Buffy: This was vivid. Really vivid. Three dimensional, Sensurround, the hills are alive...
Sensurround refers to a sound technique used mostly in the 70s, where extra low bass (outside the human hearing range) would be added to the mix. Buffy probably intended to say surround sound like she did in her Reptile Boy comments. The phrase "the hills are alive" refers to the famous song from the movie musical The Sound of Music. Both comments are more likely intended to evoke a general sense of how vivid her "dream" was rather than being specific references to anything.
Faith: Get out of jail free, huh?
From the board game Monopoly. The get out of jail free card does just that for the player who gets it.
Buffy: Look... I know that I have to do this, and I'll cooperate and look at your ink blots and everything...
A reference to the Rorschach test once common in clinical psychology. In the test the subject's interpretation of a series of ink blots is supposed to give the examiner insight into their psyche.
Oz: Just a thought - Poker, not your game.
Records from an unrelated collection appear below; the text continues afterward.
(** The pair [(minDist, cluster)] after the centres [seen]: the least
    distance so far and the first index at which it is found. *)
Definition bestSoFar (p : DataPoint) (seen : list Center) (best : option Q * nat) : Prop :=
  match fst best with
  | None => seen = [] /\ snd best = 0%nat
  | Some d =>
      exists c, nth_error seen (snd best) = Some c /\ d = distTo p c /\
                forall k c', nth_error seen k = Some c' ->
                             d <= distTo p c' /\ ((k < snd best)%nat -> d < distTo p c')
  end.

(** The points assigned to cluster [i]. *)
Definition assignedTo (i : nat) (points : list DataPoint) : list DataPoint :=
  filter (fun p => match cluster p with Some c => (c =? i)%nat | None => false end) points.

Definition sumQ (l : list Q) : Q := fold_left Qplus l 0.

(** The arithmetic mean. *)
Definition mean (l : list Q) : Q := sumQ l / inject_Z (Z.of_nat (length l)).

(** The sampling bounds: [Math.random() * 780 + 10] and [Math.random() * 580 + 10]. *)
Definition inBounds (c : Center) : Prop :=
  10 <= cx c /\ cx c < 790 /\ 10 <= cy c /\ cy c < 590.

(** The sums after the points [seen]: entry [i] holds the sums of the
    coordinates of the points of cluster [i], and their number. *)
Definition sumsOf (clusters : nat) (seen : list DataPoint) (sums : list Sum) : Prop :=
  length sums = clusters /\
  forall i s, nth_error sums i = Some s ->
    s = mkSum (sumQ (map x (assignedTo i seen))) (sumQ (map y (assignedTo i seen)))
              (length (assignedTo i seen)).

End KMeansVisualizer.

(** ** The SOM page (in src/components/algorithms/plotlygraph.tsx) *)

Module SOMPage.

Local Open Scope R_scope.

(** A node of the grid: its weights [x], [y] and its place [i], [j]. *)
Record Node : Type := mkNode { x : R; y : R; i : Z; j : Z }.

(** [Math.hypot(a, b)] *)
Definition hypot (a b : R) : R := sqrt (a * a + b * b).

(** [Math.hypot(node.i - lastBMU.i, node.j - lastBMU.j)]: the distance in the grid. *)
Definition gridDist (node bmu : Node) : R :=
  hypot (IZR (i node - i bmu)) (IZR (j node - j bmu)).

(** [learningRate * Math.exp(-iter / iterations)] and [sigma * Math.exp(-iter / iterations)]. *)
Definition lrDecay (learningRate : R) (iter iterations : nat) : R :=
  learningRate * exp (- INR iter / INR iterations).

Definition sigmaDecay (sigma : R) (iter iterations : nat) : R :=
  sigma * exp (- INR iter / INR iterations).

(** [Math.exp(-(gridDist ** 2) / (2 * sigmaDecay ** 2))] *)
Definition influence (sigmaDecay gridDist : R) : R :=
  exp (- (gridDist ^ 2) / (2 * sigmaDecay ^ 2)).

(** The update of one node towards the input [(px, py)]:
    [node.x += lrDecay * influence * (point.x - node.x)], and the same for [y]. *)
Definition updateNode (lr sigmaD : R) (bmu : Node) (px py : R) (node : Node) : Node :=
  let infl := influence sigmaD (gridDist node bmu) in
  mkNode (x node + lr * infl * (px - x node)) (y node + lr * infl * (py - y node))
         (i node) (j node).

(** The search of the best matching unit: the first node at the least
    distance from the input; [None] is the [Infinity] that [minDist] starts at. *)
Fixpoint findBMUFrom (px py : R) (grid : list Node) (best : option R * Node) : option R * Node :=
  match grid with
  | [] => best
  | node :: rest =>
      let dist := hypot (px - x node) (py - y node) in
      findBMUFrom px py rest
        (match fst best with
         | None => (Some dist, node)
         | Some minDist => if Rlt_dec dist minDist then (Some dist, node) else best
         end)
  end.

(** One round of the training loop at iteration [iter] with the input
    [(px, py)]; [grid[0]] is the unit when the loop over the grid finds none. *)
Definition trainStep (learningRate sigma : R) (iterations iter : nat) (px py : R)
           (grid : list Node) : list Node :=
  match grid with
  | [] => []
  | first :: _ =>
      let bmu := snd (findBMUFrom px py grid (None, first)) in
      map (updateNode (lrDecay learningRate iter iterations) (sigmaDecay sigma iter iterations)
                      bmu px py) grid
  end.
Poker is a gambling card game that requires participant to be able to bluff about the quality of their hand. Giles shows a decided inability with his delivery of the "no need to panic" line.
Faith: Every guy from Manimal to Mr. I-Love-The-English-Patient has beast in him.
Faith contrasts the outward beastliness of Manimal with the outward sensitivity of The English Patient lover. Manimal is most likely a reference to the short lived 1983 television show of the same name. In the show the lead character had the ability to transform himself into various animals. The English Patient is a book and later Oscar winning movie that is most often considered a chick-flick.
Xander: I can handle the Oz full monty.
The British phrase "the full monty" basically means "to do everything". A rough American equivalent would be "the whole nine yards". After the success of the 1997 movie The Full Monty, wherein the term was applied to a group of male strippers getting completely naked, the term is now most associated with total (male) nudity.
Xander: Oh, Call of the Wild. Aren't we reading the Cliffs Notes to this for English?
Call of the Wild is the Jack London novel about a dog taken from a domestic existence to run in the wild with the wolves. Cliffs Notes are literary guides that many students read in place of the actual novel. Xander is apparently taking this shortcut.
Title: Beauty and the Beasts.
The title refers to the classic fairy tale Beauty and the Beast.